Edner Cherry in one of the last bouts of his career against Omar Douglas. Photo: Matthew Heasley/Premier Boxing Champions

Edner Cherry in one of the last bouts of his career against Omar Douglas. Photo: Matthew Heasley/Premier Boxing Champions

At 37 years of age, Cherry’s professional boxing career would come to an end.

In an era where there are multiple champions in each weight class, it’s easy for fans and pundits to dismiss today’s boxers as lesser than when they don’t win world titles.

When boxer’s step inside the ring, they are putting their lives on the line. Moreover, the circumstances outside the ring can impact the direction a fighter heads.

From 2001 to 2018, boxing was a part of almost every facet of Cherry’s life.

For Cherry, the lessons learned from the sport are something that he intends to implement in his future.

“That’s something I don’t want to stop doing,” said Cherry. “The physical part is done, it’s done with. I would love to have the opportunity to give a kid a chance, even if they don’t become a boxer. But it would show them to be a man in life, to be that woman in life, and how to protect themselves.”

Despite never winning a world title, Cherry hangs his gloves up walking away from the sport without any regrets. The new battle for Cherry will be what happens from this point forward.

“No regrets, I think I had a great career,” said Cherry. The only thing that didn’t come with it was the money part. After that, no regrets, everybody might think I’m crazy, but this was the best thing to happen to me.

“What it did, it brought me closer to my family. It brought my walk with God closer. It made me treat people better, love people more because tomorrow is not promised.

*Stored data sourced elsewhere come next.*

(* ===== verification/Files.v ===== *)
(** * Resolving paths

    The file calls of the web console that follow symbolic links:
    [canonicalize], [exists], [symlink_metadata], [metadata], [read],
    [create_dir_all], [remove_file], [create], [rename] and [set_permissions] on the tree of [TerminalState].  Here the tree is keyed by
    physical paths: a key holds no link in front of its last component.  Nothing
    else changes the tree between two calls. *)
From S2P Require Import Prelude Hoare Text Utf8 Protocol Session TerminalState.

(** ** Paths *)

(** The parts between slashes. *)
Fixpoint split_slashes (bs part : list Z) : list (list Z) :=
  match bs with
  | [] => [List.rev part]
  | b :: bs => if b =? 47 then List.rev part :: split_slashes bs [] else split_slashes bs (b :: part)
  end.
(** [Path::new] by its components; no caller uses a relative path. *)
Definition path_of (s : string) : Path.t :=
  Path.mk (starts_with "/" s)
    (filter (fun part => negb (is_empty part || String.eqb part "."))
       (map of_bytes (split_slashes (bytes s) []))).

Fixpoint take_while (p : Z -> bool) (l : list Z) : list Z :=
  match l with
  | [] => []
  | c :: l => if p c then c :: take_while p l else []
  end.
(** [Path::extension]: what follows the last dot, unless it begins the name. *)
Definition extension_of (name : string) : option string :=
  let backwards := List.rev (bytes name) in
  match drop_while (fun b => negb (b =? 46)) backwards with
  | [] | [_] => None
  | _ => Some (of_bytes (List.rev (take_while (fun b => negb (b =? 46)) backwards)))
  end.
Definition extension (path : Path.t) : option string := Path.file_name path ≫= extension_of.
(** Number 15 from the end of the log of the sample session is the survey's sweep. *)
Lemma sample_sweep :
  match (MainSamples.from MainSamples.with_radio).1.2 !! 15%nat with
  | Some op => starts_hardware op | None => false end = true.
Proof. vm_compute. reflexivity. Qed.

Lemma console_program_is_safe_witness :
  Forall idle_op (MainSamples.from MainSamples.without_radio).1.2
  /\ exists op before, starts_hardware op = true /\ Justified op before
     /\ (op :: before) `suffix_of` (MainSamples.from MainSamples.with_radio).1.2.
Proof.
  pose proof sample_sweep as Hn.
  pose proof (fun args code log fs => console_program_is_safe MainSamples.os MainSamples.session
    MainSamples.template MainSamples.open_request MainSamples.connected MainSamples.address_text 60%nat
    args None None (Fs.mk ∅ []) code log fs) as Hsafe.
  change (forall args code log fs, MainSamples.from args = (code, log, fs) ->
    (forall after op before, log = after ++ op :: before -> Justified op before)
    /\ ("--sdrd"%string ∉ args -> Forall idle_op log)
    /\ (forall options, parse args None None = Ok options ->
        options.(Options.instruction) <> None -> forall op, op ∈ log -> starts_hardware op = false)) in Hsafe.
  revert Hn Hsafe. generalize MainSamples.from. intros from Hn Hsafe. split.
  - destruct (from MainSamples.without_radio) as [[code log] fs] eqn:E.
    destruct (Hsafe _ _ _ _ E) as (_&H&_). apply H.
    unfold MainSamples.without_radio. rewrite !not_elem_of_cons. split_and!; try discriminate.
    apply not_elem_of_nil.
  - destruct (from MainSamples.with_radio) as [[code log] fs] eqn:E. cbn [fst snd] in *.
    destruct (Hsafe _ _ _ _ E) as (H&_&_).
    destruct (log !! 15%nat) as [op|] eqn:Hop; [|discriminate]. exists op, (drop 16 log).
    assert (Hlog : log = take 15 log ++ op :: drop 16 log) by (symmetry; apply take_drop_middle, Hop).
    split; [exact Hn|]. split; [exact (H _ _ _ Hlog)|]. exists (take 15 log). exact Hlog.
Defined.
Lemma deleted_trans root s1 s2 s3 : deleted root s1 s2 -> deleted root s2 s3 -> deleted root s1 s3.
Proof.
  intros H12 H23 q. destruct (H12 q) as [E1|(N2&H)], (H23 q) as [E2|(N3&In&Rec&node&Hn&Hd)].
  - left. congruence.
  - right. split; [exact N3|]. split; [exact In|]. split; [exact Rec|]. exists node. now rewrite <- E1.
  - right. split; [congruence|exact H].
  - congruence.
Qed.

Lemma deleted_shrinks root s s' : deleted root s s' -> s'.(Fs.nodes) ⊆ s.(Fs.nodes).
Proof.
  intros H. apply map_subseteq_spec. intros q node Hq.
  destruct (H q) as [E|(N&_)]; congruence.
Qed.

Lemma grown_deleted root s s1 s2 : grown_by_directories s s1 -> deleted root s1 s2 -> confined root s s2.
Proof.
  intros Hg Hd q. destruct (grown_confined root _ _ Hg q) as [E1|[(N1&u&m&D1)|(N1&_&_&node&Hn&_)]].
  - destruct (Hd q) as [E2|(N2&In&Rec&node&Hn&Hdir)]; [left; congruence|].
    right. right. split; [exact N2|]. split; [exact In|]. split; [exact Rec|]. exists node. now rewrite <- E1.
  - destruct (Hd q) as [E2|(N2&_&_&node&Hn&Hdir)]; [right; left; eauto using eq_trans|].
    rewrite D1 in Hn. injection Hn as <-. discriminate.
  - destruct Hg as [Hg _]. rewrite (lookup_weaken _ _ _ _ Hn Hg) in N1. discriminate.
Qed.

Lemma wp_delete_managed root ext path count s0 s :
  managed root ext s0 path -> s.(Fs.nodes) ⊆ s0.(Fs.nodes) ->
  ext = "sigmf-data"%string \/ ext = "sigmf-meta"%string ->
  wp (delete_path os path count) (fun _ => deleted root s) (fun _ => deleted root s) s.
Proof.
  intros (here&He&Hroot&Hext) Hsub Hwhich. eapply wp_conseq; [apply wp_delete_path| |].
  - intros a s' [Hs|(here'&node&He'&Hdelete&Hnode&Hdir)]; [now apply same_tree_deleted|].
    apply (entry_mono _ _ _ _ Hsub) in He'. rewrite He in He'. injection He' as <-.
    eapply deleted_entry; eassumption.
  - intros e s'. apply same_tree_deleted.
Qed.

Lemma wp_delete_managed_dataset dataset capture_root root s :
  resolve s.(Fs.nodes) capture_root = Some root ->
  wp (delete_managed_dataset os dataset capture_root)
    (fun _ => confined root s) (fun _ => confined root s) s.
Proof.
  intros Hroot. unfold delete_managed_dataset. apply wp_bind.
  eapply wp_conseq; [apply (wp_validate_managed_dataset _ _ root); exact Hroot| |].
  2: { intros e s1. apply grown_confined. }
  intros [data meta] s1 (H1&Hdata&Hmeta). cbn [fst snd] in *. apply wp_bind.
  eapply wp_conseq; [apply (wp_delete_managed root _ data _ s1 s1 Hdata); [reflexivity|now left]| |].
  2: { intros e s2 H2. now apply (grown_deleted root s s1). }
  intros count s2 H2.
  eapply wp_conseq; [apply (wp_delete_managed root _ meta _ s1 s2 Hmeta); [now apply (deleted_shrinks root)|now right]| |];
    intros ? s3 H3; apply (grown_deleted root s s1); auto; now apply (deleted_trans root s1 s2).
Qed.
End Deletion.

(** ** The table of results *)
Module Row.
Record t := mk {
  id : Z;
  session_id : string;
  sweep_id : string;
  kind : string;
  created_at_ms : Z;
  point_count : Z;
  candidate_count : Z;
  elapsed_ms : Z;
  gain_db : Z;
  noise_floor_dbfs : float;
  iq_bytes : Z;
  payload_json : string;
}.
End Row.

Inductive Statement :=
| OpenDatabase
| CreateTables
| Upsert (row : Row.t)
| SelectAll
| SelectRow (id : Z)
| Begin
| SelectPayload (id : Z)
| DeleteRow (id : Z)
| Commit.

(** SQLite: which statements fail, and the row number of an inserted row. *)
Class Sqlite := {
  sql_fault : list Statement -> option string;
  fresh_id : list Row.t -> Z;
  fresh_id_new : forall rows, Forall (fun row => row.(Row.id) <> fresh_id rows) rows;
}.
(** serde_json on a plot. *)
Class PlotCodec := {
  plot_to_string : SweepPlot.t -> result string string;
  plot_from_str : string -> result string SweepPlot.t;
}.

Module Store.
Record t := mk { files : Fs.t; rows : list Row.t; statements : list Statement }.
End Store.

Definition i64_max : Z := 9223372036854775807.
(** [i64::try_from]. *)
Definition to_i64 (n : Z) : ApiResult Z :=
  if i64_max <? n then Err (internal_error "out of range integral type conversion attempted") else Ok n.

Section Database.
Context {json : Json} {access : JsonAccess} {codec : PlotCodec} {sqlite : Sqlite}.
Context (os : System).
Abbreviation Db := (M Store.t ApiError).

Definition on_files {A} (m : M Fs.t ApiError A) : Db A := fun s =>
  let (r, files) := m s.(Store.files) in (r, Store.mk files s.(Store.rows) s.(Store.statements)).
Definition statement (st : Statement) : Db unit := fun s =>
  let s' := Store.mk s.(Store.files) s.(Store.rows) (st :: s.(Store.statements)) in
  match sql_fault s'.(Store.statements) with
  | Some error => (Err (internal_error error), s')
  | None => (Ok tt, s')
  end.
Definition set_rows (rows : list Row.t) : Db unit :=
  modify (fun s => Store.mk s.(Store.files) rows s.(Store.statements)).

Definition open_result_database (path : Path.t) : Db unit :=
  parent ← lift (ok_or (internal_error "结果数据库路径无父目录") (Path.parent path)) ;
  on_files (ensure_real_directory os parent) ;;
  there ← on_files (io (path_exists os path)) ;
  (if there : bool then
     metadata ← on_files (io (link_metadata os path)) ;
     lift (reject_if (negb (is_regular metadata)) (internal_error "结果数据库必须是普通文件"))
   else mret tt) ;;
  statement OpenDatabase.

Definition capture_result_summary_from_row (row : Row.t) : CaptureResultSummary.t :=
  {| CaptureResultSummary.id := row.(Row.id);
     CaptureResultSummary.session_id := row.(Row.session_id);
     CaptureResultSummary.sweep_id := row.(Row.sweep_id);
     CaptureResultSummary.kind := row.(Row.kind);
     CaptureResultSummary.created_at_ms := Z.max row.(Row.created_at_ms) 0;
     CaptureResultSummary.point_count := Z.max row.(Row.point_count) 0;
     CaptureResultSummary.candidate_count := Z.max row.(Row.candidate_count) 0;
     CaptureResultSummary.elapsed_ms := Z.max row.(Row.elapsed_ms) 0;
     CaptureResultSummary.gain_db := Z.min (Z.max row.(Row.gain_db) (-32768)) 32767;
     CaptureResultSummary.noise_floor_dbfs := f32_of_f64 row.(Row.noise_floor_dbfs);
     CaptureResultSummary.iq_bytes := Z.max row.(Row.iq_bytes) 0 |}.

Definition same_key (a b : Row.t) : bool :=
  String.eqb a.(Row.session_id) b.(Row.session_id) && String.eqb a.(Row.sweep_id) b.(Row.sweep_id).
(** [ON CONFLICT(session_id, sweep_id) DO UPDATE]: the number and the time of the first
    row stay. *)
Definition update_row (new old : Row.t) : Row.t :=
  Row.mk old.(Row.id) old.(Row.session_id) old.(Row.sweep_id) new.(Row.kind) old.(Row.created_at_ms)
    new.(Row.point_count) new.(Row.candidate_count) new.(Row.elapsed_ms) new.(Row.gain_db)
    new.(Row.noise_floor_dbfs) new.(Row.iq_bytes) new.(Row.payload_json).
Definition upsert (row : Row.t) (rows : list Row.t) : list Row.t :=
  if existsb (same_key row) rows
  then map (fun old => if same_key row old then update_row row old else old) rows
  else rows ++ [row].

Definition row_of (id : Z) (session_id : string) (plot : SweepPlot.t) (now : Z) (payload : string)
    : ApiResult Row.t :=
  created_at_ms ← to_i64 now ;
  point_count ← to_i64 (length_z plot.(SweepPlot.points)) ;
  candidate_count ← to_i64 (length_z plot.(SweepPlot.candidates)) ;
  elapsed_ms ← to_i64 plot.(SweepPlot.elapsed_ms) ;
  iq_bytes ← to_i64 match plot.(SweepPlot.dataset) with
                    | Some dataset => dataset.(SweepDatasetView.bytes)
                    | None => 0
                    end ;
  Ok (Row.mk id session_id plot.(SweepPlot.sweep_id) plot.(SweepPlot.kind) created_at_ms point_count
        candidate_count elapsed_ms plot.(SweepPlot.gain_db) (f64_of_f32 plot.(SweepPlot.noise_floor_dbfs))
        iq_bytes payload).

Definition persist_capture_result (path : Path.t) (session_id : string) (plot : SweepPlot.t) (now : Z)
    : Db unit :=
  open_result_database path ;;
  payload ← lift (map_err internal_error (plot_to_string plot)) ;
  rows ← gets Store.rows ;
  row ← lift (row_of (fresh_id rows) session_id plot now payload) ;
  statement (Upsert row) ;;
  set_rows (upsert row rows).

Definition find_row (id : Z) (rows : list Row.t) : option Row.t :=
  List.find (fun row => row.(Row.id) =? id) rows.
Definition load_capture_result (path : Path.t) (id : Z) : Db CaptureResultDetail.t :=
  open_result_database path ;;
  statement (SelectRow id) ;;
  rows ← gets Store.rows ;
  row ← lift (ok_or (Api NOT_FOUND "采集结果不存在") (find_row id rows)) ;
  plot ← lift (map_err internal_error (plot_from_str row.(Row.payload_json))) ;
  mret (CaptureResultDetail.mk (capture_result_summary_from_row row) plot).

(** [ORDER BY created_at_ms DESC, id DESC]. *)
Definition newer (a b : Row.t) : bool :=
  (b.(Row.created_at_ms) <? a.(Row.created_at_ms))
  || ((a.(Row.created_at_ms) =? b.(Row.created_at_ms)) && (b.(Row.id) <? a.(Row.id))).
Fixpoint insert_row (row : Row.t) (rows : list Row.t) : list Row.t :=
  match rows with
  | [] => [row]
  | r :: rest => if newer row r then row :: rows else r :: insert_row row rest
  end.
Definition load_capture_result_summaries (path : Path.t) : Db (list CaptureResultSummary.t) :=
  open_result_database path ;;
  statement SelectAll ;;
  rows ← gets Store.rows ;
  mret (map capture_result_summary_from_row (foldr insert_row [] rows)).

Definition INVALID_ID : ApiError := Api BAD_REQUEST "采集结果 ID 无效".
Definition get_capture_result (path : Path.t) (id : Z) : Db CaptureResultDetail.t :=
  lift (reject_if (id <=? 0) INVALID_ID) ;; load_capture_result path id.

(** The transaction: its changes are kept only when it was committed. *)
Definition transaction {A} (body : Db A) : Db A := fun s =>
  let (r, s') := body s in
  if is_Ok r then (r, s') else (r, Store.mk s'.(Store.files) s.(Store.rows) s'.(Store.statements)).
Definition delete_in_transaction (id : Z) (capture_root : Path.t) : Db (Z * Z) :=
  statement Begin ;;
  statement (SelectPayload id) ;;
  rows ← gets Store.rows ;
  row ← lift (ok_or (Api NOT_FOUND "采集结果不存在") (find_row id rows)) ;
  plot ← lift (map_err internal_error (plot_from_str row.(Row.payload_json))) ;
  deleted ← match plot.(SweepPlot.dataset) with
            | Some dataset => on_files (delete_managed_dataset os dataset capture_root)
            | None => mret (0, 0)
            end ;
  statement (DeleteRow id) ;;
  set_rows (List.filter (fun row => negb (row.(Row.id) =? id)) rows) ;;
  statement Commit ;;
  mret deleted.
Definition delete_capture_result (path capture_root : Path.t) (id : Z) : Db (Z * Z) :=
  lift (reject_if (id <=? 0) INVALID_ID) ;;
  open_result_database path ;;
  transaction (delete_in_transaction id capture_root).
End Database.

We can leave the house, and we could never make it back home. It’s crazy to see what people go through in life, whatever situation they go through, they still don’t respect life and themselves. For me, I respect it, and I respect life 100%.”

All boxers at any level, deserve respect and admiration. Words like ‘bum’ and ‘tomato can’ have been used to describe fighters by people who have never stepped inside the ring.

Cherry won’t be fighting in the ring anymore, but his fight isn’t over. Edner Cherry will do what he has always done, and that’s to keep fighting.

“I just want to thank you all for everything,” Cherry stated as a message to all of his fans. “With this medical issue, my heart stopped; now, I can’t continue my boxing career anymore. I just want to thank you all for every second, for every opportunity you have all given me.

“I thank you all for your support 100%, and I just want to thank you all for being there, my family and my fans. The people around the world, every time they see me, they give me a word of encouragement. That just makes me work harder. You all won’t see me in the ring anymore. I’m sorry. It’s something we had to do. We had to call it quits. That’s a decision we had to make. I want to thank you all for all your prayers and everything.”